[Records drawn from a dataset]
──────────────────────────────

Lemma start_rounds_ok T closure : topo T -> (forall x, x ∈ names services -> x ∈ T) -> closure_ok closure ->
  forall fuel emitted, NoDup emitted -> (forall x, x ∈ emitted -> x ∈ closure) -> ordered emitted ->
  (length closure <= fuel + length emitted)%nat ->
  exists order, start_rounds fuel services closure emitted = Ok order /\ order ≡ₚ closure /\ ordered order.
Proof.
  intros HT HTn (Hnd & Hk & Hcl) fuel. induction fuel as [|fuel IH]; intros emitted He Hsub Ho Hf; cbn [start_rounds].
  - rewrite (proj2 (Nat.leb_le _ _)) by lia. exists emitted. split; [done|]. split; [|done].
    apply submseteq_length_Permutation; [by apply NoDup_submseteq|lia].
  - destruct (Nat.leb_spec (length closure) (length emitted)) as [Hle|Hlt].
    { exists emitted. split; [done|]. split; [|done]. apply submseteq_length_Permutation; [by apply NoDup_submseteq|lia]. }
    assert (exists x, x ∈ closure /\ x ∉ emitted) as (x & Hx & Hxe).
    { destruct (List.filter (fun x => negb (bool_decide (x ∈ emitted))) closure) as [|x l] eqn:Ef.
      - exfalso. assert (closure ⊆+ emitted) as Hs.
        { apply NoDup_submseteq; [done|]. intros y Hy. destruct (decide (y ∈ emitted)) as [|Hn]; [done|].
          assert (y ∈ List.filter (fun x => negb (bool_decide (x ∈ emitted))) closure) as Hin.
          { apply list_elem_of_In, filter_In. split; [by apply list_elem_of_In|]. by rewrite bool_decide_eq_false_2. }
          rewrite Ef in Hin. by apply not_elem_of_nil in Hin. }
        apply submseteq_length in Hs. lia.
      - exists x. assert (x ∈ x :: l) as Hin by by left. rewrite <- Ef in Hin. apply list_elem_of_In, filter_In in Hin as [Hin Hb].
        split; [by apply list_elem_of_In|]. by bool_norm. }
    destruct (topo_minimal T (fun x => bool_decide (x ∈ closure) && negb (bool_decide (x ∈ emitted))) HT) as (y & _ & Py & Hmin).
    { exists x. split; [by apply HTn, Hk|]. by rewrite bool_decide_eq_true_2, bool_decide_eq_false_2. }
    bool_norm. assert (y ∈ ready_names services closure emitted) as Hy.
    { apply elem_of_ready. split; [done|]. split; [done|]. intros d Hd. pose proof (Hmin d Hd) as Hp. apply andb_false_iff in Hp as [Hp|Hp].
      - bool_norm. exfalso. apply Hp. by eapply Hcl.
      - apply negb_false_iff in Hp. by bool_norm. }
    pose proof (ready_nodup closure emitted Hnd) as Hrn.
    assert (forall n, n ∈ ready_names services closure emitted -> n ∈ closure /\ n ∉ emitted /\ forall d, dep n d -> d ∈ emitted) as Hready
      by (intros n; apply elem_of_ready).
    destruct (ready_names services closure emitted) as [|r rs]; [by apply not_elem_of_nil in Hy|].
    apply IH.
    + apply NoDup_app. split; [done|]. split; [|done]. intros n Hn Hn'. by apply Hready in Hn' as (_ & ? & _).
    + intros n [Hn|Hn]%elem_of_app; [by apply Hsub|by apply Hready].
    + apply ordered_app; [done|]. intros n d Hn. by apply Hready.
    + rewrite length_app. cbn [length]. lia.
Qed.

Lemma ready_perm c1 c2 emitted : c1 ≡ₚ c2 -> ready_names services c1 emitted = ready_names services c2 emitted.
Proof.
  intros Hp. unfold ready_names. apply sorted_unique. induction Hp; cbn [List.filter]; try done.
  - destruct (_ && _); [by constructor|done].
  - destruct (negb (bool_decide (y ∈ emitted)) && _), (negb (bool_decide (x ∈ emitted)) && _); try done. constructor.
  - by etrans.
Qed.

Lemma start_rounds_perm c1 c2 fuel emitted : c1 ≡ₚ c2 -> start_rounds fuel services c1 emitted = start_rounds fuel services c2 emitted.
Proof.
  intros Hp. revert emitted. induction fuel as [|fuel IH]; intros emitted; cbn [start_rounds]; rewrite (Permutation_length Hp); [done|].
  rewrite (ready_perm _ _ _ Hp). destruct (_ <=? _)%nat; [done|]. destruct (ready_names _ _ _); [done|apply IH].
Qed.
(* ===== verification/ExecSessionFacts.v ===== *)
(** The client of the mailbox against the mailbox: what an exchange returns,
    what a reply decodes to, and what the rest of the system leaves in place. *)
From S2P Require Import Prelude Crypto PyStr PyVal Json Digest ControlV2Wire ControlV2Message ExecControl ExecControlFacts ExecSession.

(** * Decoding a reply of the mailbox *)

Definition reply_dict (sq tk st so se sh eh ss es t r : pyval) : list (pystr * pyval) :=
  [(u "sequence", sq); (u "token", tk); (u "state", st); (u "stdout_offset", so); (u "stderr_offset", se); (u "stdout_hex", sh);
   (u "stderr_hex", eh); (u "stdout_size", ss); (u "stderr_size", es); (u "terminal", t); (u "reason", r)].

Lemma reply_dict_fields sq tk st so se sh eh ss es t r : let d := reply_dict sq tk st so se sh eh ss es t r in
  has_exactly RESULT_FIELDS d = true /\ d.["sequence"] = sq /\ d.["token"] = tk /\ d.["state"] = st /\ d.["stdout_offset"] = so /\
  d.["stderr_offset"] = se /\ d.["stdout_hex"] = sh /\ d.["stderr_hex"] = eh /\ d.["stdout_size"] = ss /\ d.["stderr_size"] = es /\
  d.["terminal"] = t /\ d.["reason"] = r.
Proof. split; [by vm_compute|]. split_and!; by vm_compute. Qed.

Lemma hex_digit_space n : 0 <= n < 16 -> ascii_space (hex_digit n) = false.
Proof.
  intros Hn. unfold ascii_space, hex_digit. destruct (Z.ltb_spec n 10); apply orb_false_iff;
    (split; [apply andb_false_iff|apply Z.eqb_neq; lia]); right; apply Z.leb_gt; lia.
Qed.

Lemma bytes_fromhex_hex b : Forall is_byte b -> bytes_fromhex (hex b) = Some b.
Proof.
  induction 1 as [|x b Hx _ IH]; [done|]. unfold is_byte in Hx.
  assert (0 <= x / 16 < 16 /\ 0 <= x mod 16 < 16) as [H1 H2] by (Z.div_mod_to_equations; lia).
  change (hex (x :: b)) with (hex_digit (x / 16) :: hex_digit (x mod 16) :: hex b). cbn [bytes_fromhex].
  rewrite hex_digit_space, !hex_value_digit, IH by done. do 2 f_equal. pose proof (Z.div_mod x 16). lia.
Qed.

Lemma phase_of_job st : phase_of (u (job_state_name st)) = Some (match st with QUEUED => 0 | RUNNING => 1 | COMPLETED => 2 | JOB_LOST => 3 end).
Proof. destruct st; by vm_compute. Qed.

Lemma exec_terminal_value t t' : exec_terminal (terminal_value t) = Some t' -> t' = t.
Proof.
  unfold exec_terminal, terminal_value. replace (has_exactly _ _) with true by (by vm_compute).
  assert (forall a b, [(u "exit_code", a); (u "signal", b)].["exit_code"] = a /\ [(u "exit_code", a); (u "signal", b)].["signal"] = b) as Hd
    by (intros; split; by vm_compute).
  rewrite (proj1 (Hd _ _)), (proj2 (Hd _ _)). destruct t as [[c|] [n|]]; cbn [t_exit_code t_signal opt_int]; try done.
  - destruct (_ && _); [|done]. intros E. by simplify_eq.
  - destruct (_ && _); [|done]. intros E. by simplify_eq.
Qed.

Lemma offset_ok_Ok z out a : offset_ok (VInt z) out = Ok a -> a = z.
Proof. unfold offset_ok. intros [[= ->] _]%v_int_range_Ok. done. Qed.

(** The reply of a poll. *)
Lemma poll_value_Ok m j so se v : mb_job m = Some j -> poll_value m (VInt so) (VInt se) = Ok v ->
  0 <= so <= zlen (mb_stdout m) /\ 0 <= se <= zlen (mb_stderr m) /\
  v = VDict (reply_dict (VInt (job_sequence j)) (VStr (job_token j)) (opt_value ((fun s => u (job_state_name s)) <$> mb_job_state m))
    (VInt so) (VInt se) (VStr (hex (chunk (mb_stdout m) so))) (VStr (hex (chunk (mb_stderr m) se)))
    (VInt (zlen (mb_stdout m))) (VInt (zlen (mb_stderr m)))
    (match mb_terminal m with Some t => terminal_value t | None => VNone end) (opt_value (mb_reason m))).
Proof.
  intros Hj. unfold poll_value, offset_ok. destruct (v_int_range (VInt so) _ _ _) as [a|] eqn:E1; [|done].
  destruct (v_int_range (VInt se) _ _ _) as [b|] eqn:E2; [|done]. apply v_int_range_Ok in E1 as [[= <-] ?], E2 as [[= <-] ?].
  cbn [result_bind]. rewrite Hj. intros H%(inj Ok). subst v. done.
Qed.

──────────────────────────────

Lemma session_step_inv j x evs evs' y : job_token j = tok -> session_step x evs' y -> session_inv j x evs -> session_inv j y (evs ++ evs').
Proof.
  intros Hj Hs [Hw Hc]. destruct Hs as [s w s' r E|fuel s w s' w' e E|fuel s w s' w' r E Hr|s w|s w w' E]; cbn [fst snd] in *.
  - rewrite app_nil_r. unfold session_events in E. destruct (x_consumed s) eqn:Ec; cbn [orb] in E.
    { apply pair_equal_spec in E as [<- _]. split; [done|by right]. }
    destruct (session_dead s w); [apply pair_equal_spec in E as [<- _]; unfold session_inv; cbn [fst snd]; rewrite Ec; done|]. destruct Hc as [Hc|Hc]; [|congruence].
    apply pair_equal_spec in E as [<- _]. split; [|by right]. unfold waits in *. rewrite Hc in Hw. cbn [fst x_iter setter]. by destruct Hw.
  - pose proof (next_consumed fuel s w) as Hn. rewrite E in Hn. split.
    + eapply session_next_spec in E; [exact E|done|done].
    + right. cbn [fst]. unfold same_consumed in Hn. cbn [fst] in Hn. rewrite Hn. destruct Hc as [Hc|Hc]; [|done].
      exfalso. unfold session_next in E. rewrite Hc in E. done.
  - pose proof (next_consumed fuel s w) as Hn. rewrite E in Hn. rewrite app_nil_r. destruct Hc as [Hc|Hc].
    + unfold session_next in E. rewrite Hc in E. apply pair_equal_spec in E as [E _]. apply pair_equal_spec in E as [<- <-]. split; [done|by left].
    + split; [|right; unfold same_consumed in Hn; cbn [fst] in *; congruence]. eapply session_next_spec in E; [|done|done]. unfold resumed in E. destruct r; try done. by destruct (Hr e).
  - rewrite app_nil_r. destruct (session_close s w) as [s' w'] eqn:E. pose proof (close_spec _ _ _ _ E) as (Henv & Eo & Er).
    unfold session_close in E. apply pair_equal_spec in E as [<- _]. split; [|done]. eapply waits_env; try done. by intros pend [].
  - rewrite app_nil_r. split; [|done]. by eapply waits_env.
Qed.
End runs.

──────────────────────────────

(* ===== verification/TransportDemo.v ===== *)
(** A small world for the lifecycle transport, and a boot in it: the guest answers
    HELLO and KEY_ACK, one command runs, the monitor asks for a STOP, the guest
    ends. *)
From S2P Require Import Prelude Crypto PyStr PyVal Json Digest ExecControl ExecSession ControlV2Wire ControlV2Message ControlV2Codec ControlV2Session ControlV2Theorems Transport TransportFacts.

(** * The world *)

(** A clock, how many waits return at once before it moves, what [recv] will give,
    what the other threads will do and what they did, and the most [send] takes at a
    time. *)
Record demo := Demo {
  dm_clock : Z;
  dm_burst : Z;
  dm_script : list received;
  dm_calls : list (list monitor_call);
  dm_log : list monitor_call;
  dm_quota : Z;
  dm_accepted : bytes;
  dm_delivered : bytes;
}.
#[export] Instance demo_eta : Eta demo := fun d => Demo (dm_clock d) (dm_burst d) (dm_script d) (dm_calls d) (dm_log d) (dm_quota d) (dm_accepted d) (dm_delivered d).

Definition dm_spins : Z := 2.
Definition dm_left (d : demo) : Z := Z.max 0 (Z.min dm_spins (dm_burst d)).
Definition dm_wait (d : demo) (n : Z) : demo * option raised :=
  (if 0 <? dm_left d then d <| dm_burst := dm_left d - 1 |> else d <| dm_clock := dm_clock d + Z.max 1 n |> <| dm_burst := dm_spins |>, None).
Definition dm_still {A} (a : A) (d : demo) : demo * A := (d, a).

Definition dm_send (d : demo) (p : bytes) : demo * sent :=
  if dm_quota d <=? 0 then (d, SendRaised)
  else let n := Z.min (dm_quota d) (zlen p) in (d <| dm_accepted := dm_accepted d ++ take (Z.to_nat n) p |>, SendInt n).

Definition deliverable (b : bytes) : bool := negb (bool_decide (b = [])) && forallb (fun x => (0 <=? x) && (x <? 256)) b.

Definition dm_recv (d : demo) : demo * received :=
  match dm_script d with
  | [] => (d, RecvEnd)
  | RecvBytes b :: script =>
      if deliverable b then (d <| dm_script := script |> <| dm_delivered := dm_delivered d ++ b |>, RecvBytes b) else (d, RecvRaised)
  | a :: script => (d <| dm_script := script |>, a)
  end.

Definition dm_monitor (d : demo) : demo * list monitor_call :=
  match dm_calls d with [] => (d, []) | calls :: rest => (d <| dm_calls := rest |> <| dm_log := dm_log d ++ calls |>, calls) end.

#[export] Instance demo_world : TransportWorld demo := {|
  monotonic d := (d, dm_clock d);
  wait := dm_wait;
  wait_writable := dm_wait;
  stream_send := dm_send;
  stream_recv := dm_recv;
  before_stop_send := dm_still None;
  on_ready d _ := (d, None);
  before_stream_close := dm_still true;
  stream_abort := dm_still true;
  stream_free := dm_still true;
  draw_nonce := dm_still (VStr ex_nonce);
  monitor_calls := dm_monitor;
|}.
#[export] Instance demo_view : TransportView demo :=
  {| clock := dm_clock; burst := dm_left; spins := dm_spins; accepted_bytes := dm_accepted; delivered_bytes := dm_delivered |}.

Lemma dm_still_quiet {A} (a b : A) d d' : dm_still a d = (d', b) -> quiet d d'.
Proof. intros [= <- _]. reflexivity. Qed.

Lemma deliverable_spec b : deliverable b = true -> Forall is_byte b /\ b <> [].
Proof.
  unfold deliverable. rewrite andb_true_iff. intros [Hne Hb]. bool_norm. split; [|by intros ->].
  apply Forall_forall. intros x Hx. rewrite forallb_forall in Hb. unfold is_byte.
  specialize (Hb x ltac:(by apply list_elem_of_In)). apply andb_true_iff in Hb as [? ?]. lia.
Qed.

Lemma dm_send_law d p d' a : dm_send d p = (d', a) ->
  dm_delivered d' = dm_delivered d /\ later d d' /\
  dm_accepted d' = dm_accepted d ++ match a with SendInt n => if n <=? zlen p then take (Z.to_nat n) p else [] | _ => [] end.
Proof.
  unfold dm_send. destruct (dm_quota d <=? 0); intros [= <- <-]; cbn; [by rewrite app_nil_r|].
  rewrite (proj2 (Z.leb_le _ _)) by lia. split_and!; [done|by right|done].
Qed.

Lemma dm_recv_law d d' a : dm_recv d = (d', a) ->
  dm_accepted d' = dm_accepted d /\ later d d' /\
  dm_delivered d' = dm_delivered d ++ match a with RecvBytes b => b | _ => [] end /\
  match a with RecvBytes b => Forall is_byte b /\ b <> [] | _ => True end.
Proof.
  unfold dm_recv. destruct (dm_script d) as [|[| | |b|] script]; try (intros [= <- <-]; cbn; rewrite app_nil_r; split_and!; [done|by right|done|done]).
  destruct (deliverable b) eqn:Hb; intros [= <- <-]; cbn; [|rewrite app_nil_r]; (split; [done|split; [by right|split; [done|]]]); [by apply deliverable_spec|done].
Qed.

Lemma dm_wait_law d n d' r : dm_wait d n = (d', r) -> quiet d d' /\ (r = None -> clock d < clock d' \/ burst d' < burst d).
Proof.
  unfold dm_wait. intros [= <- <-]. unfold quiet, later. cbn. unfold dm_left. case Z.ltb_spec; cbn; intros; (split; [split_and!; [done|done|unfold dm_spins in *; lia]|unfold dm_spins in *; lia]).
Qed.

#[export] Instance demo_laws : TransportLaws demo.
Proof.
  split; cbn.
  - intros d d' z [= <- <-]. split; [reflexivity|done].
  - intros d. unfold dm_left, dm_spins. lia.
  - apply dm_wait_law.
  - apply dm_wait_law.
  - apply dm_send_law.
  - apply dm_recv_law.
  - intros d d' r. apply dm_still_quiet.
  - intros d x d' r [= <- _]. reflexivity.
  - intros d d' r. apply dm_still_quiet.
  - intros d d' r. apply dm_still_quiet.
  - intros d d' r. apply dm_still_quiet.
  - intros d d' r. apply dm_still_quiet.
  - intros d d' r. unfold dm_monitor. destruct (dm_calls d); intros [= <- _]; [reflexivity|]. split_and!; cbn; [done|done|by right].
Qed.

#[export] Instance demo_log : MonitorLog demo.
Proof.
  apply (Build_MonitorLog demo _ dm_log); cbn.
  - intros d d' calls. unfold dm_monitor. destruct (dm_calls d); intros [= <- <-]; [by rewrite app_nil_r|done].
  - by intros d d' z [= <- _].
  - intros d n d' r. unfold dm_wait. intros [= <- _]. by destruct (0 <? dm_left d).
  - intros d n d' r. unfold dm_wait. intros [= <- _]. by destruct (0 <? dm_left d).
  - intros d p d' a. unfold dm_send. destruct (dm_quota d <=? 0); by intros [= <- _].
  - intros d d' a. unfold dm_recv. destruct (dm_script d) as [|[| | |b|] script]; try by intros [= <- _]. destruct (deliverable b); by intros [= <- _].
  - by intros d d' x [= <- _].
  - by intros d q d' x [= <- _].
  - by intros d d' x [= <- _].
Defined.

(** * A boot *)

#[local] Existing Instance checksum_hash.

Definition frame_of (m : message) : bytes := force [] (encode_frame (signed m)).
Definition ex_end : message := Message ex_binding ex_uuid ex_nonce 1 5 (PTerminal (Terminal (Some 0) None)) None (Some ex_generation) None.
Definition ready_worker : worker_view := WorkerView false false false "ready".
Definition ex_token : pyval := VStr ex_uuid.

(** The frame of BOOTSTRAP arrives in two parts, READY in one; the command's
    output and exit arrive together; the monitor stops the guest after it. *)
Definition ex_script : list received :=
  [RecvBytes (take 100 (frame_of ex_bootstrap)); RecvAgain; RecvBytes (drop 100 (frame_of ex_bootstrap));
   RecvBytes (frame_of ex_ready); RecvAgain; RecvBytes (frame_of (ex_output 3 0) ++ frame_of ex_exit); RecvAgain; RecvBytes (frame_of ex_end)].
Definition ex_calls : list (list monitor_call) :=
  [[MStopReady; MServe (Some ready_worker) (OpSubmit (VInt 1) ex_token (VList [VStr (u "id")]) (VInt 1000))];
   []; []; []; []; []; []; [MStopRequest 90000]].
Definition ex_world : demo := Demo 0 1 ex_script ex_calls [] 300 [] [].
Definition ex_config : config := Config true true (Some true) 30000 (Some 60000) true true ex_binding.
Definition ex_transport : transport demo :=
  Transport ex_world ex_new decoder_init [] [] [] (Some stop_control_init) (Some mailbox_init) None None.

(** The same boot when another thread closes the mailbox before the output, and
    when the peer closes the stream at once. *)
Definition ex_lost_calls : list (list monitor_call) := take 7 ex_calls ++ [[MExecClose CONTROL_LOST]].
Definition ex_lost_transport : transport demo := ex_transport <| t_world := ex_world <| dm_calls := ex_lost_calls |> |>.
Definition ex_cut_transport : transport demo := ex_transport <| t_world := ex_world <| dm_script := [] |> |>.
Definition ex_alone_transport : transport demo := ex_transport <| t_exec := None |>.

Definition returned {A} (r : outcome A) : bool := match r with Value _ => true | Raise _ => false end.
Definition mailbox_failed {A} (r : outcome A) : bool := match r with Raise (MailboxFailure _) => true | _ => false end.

──────────────────────────────

* Assigned task *
Set down exactly the lines of the data above, beginning with the line that has "v = VDict (reply_dict" and ending with the line that has "destruct (v_int_range (VInt se)", and no others.

* Output below *
  v = VDict (reply_dict (VInt (job_sequence j)) (VStr (job_token j)) (opt_value ((fun s => u (job_state_name s)) <$> mb_job_state m))
    (VInt so) (VInt se) (VStr (hex (chunk (mb_stdout m) so))) (VStr (hex (chunk (mb_stderr m) se)))
    (VInt (zlen (mb_stdout m))) (VInt (zlen (mb_stderr m)))
    (match mb_terminal m with Some t => terminal_value t | None => VNone end) (opt_value (mb_reason m))).
Proof.
  intros Hj. unfold poll_value, offset_ok. destruct (v_int_range (VInt so) _ _ _) as [a|] eqn:E1; [|done].
  destruct (v_int_range (VInt se) _ _ _) as [b|] eqn:E2; [|done]. apply v_int_range_Ok in E1 as [[= <-] ?], E2 as [[= <-] ?].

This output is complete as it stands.